The official module description. Additional information to this page is provided in RISIS and your timetable.
The module is taught online due to COVID-19, I make the lecture videos available on YouTube as well.
This module introduces concepts, principles, tools, techniques, and algorithms for distributed systems and parallel computing, and examines the deployment of relevant applications in the Cloud, big data analytics, and massive-parallel environment. In this context, this module covers the topic ranging from hardware and software architectures and algorithms in the development of distributed systems, MapReduce program paradigm and Hadoop ecosystems, and in-memory and stream computing tools such as Spark, Storm, and Flink; to parallel programming paradigms for relevant hardware and software applications, such as OpenMP and MPI, and massive parallelism provided by GPUs. Talks from academia and industry will be incorporated in teaching for value-adding in learning.

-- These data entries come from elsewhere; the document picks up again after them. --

Definition archive (receipt_id : Uuid) (now : u64) (plan : ArchivePlan)
    : stm EncryptedLedger LifecycleError AuditReceipt := λ self,
  match
    current ← archive_plan now (ArchivePlan_mission_id plan) self;
    if negb (ArchivePlan_event_count current =? ArchivePlan_event_count plan)%Z
       || negb (ArchivePlan_bytes current =? ArchivePlan_bytes plan)%Z
       || negb (str_eqb (ArchivePlan_impact_hash current) (ArchivePlan_impact_hash plan))
    then Err PlanMismatch else
    if already_applied "archive" (ArchivePlan_impact_hash plan) self
    then Err PlanAlreadyApplied else
    if is_archived (ArchivePlan_mission_id plan) self then Err PlanAlreadyApplied else
    let receipt := audit_receipt receipt_id now "archive" (ArchivePlan_mission_id plan)
      (ArchivePlan_impact_hash plan) (Value_Object (ArchivePlan_fields plan)) in
    after ← insert_audit receipt (mark_archived plan self);
    Ok (after, receipt)
  with
  | Ok (after, receipt) => (after, Ok receipt)
  | Err error => (self, Err error)
  end.

(** ** [delete.rs] *)
Definition blob_impact (p : string * BlobRow) : result LifecycleError BlobImpact :=
  let '(hash, row) := p in
  size ← (if (0 <=? BlobRow_size row)%Z then Ok (BlobRow_size row) else Err LifecycleDatabase);
  ref_count ← (if (0 <=? BlobRow_ref_count row)%Z then Ok (BlobRow_ref_count row)
               else Err LifecycleDatabase);
  Ok {| BlobImpact_hash := hash; BlobImpact_size := size;
        BlobImpact_media_type := BlobRow_media_type row; BlobImpact_ref_count := ref_count;
        BlobImpact_will_remove := (BlobRow_ref_count row =? 1)%Z |}.

Definition delete_impact (now : u64) (mission_id : MissionId) (self : EncryptedLedger)
    : result LifecycleError DeleteImpactPlan :=
  used ← map_err LifecycleLedger (storage_usage (Some mission_id) self);
  if (StorageUsage_event_count used =? 0)%Z then Err MissionNotFound else
  blob_refs ← mapM blob_impact (mission_blobs mission_id self);
  let plan hash := {|
    DeleteImpactPlan_mission_id := mission_id;
    DeleteImpactPlan_event_count := StorageUsage_event_count used;
    DeleteImpactPlan_bytes := StorageUsage_total_bytes used;
    DeleteImpactPlan_blob_refs := blob_refs;
    DeleteImpactPlan_impact_hash := hash; DeleteImpactPlan_created_at := utc_rfc3339 now |} in
  Ok (plan (material_hash (DeleteImpactPlan_fields (plan "")))).

(** [UPDATE blob_refs SET ref_count = max(ref_count - 1, 0) WHERE blob_hash = ?1]. *)
Definition drop_reference (rows : gmap string BlobRow) (hash : string) : gmap string BlobRow :=
  alter (λ row, {| BlobRow_size := BlobRow_size row; BlobRow_media_type := BlobRow_media_type row;
                   BlobRow_ref_count := Z.max (BlobRow_ref_count row - 1) 0 |}) hash rows.

(** The statements of the deletion before its receipt. *)
Definition erase_mission (plan : DeleteImpactPlan) (self : EncryptedLedger) : EncryptedLedger :=
  let mission := uuid_to_string (DeleteImpactPlan_mission_id plan) in
  {| EncryptedLedger_redactor := EncryptedLedger_redactor self;
     EncryptedLedger_events :=
       filter (λ row, EventRow_mission_id row ≠ mission) (EncryptedLedger_events self);
     EncryptedLedger_blob_refs :=
       foldl (λ rows blob, drop_reference rows (BlobImpact_hash blob))
         (EncryptedLedger_blob_refs self) (DeleteImpactPlan_blob_refs plan);
     EncryptedLedger_mission_blob_refs :=
       filter (λ p, p.1.1 ≠ DeleteImpactPlan_mission_id plan)
         (EncryptedLedger_mission_blob_refs self);
     EncryptedLedger_lifecycle :=
       <[mission := match EncryptedLedger_lifecycle self !! mission with
          | Some row => {| LifecycleRow_archived := LifecycleRow_archived row;
              LifecycleRow_deleted := true;
              LifecycleRow_archived_at := LifecycleRow_archived_at row;
              LifecycleRow_archive_plan_hash := LifecycleRow_archive_plan_hash row |}
          | None => {| LifecycleRow_archived := false; LifecycleRow_deleted := true;
              LifecycleRow_archived_at := None; LifecycleRow_archive_plan_hash := None |}
          end]> (EncryptedLedger_lifecycle self);
     EncryptedLedger_audit := EncryptedLedger_audit self |}.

The module provides students with fundamentals of distributed systems and parallel computing and state-of-the-art tools that enable students to understand the concepts and principles underpinning distributed systems and utilize industry-standard tools. Students are then prepared to specialize further in the field of distributed systems and parallel computing, e.g., in big data analytics or as a scientific programmer.
This module also encourages students to develop a set of professional skills, such as creativity, software design and development, teamwork, self-reflection, and global outlook.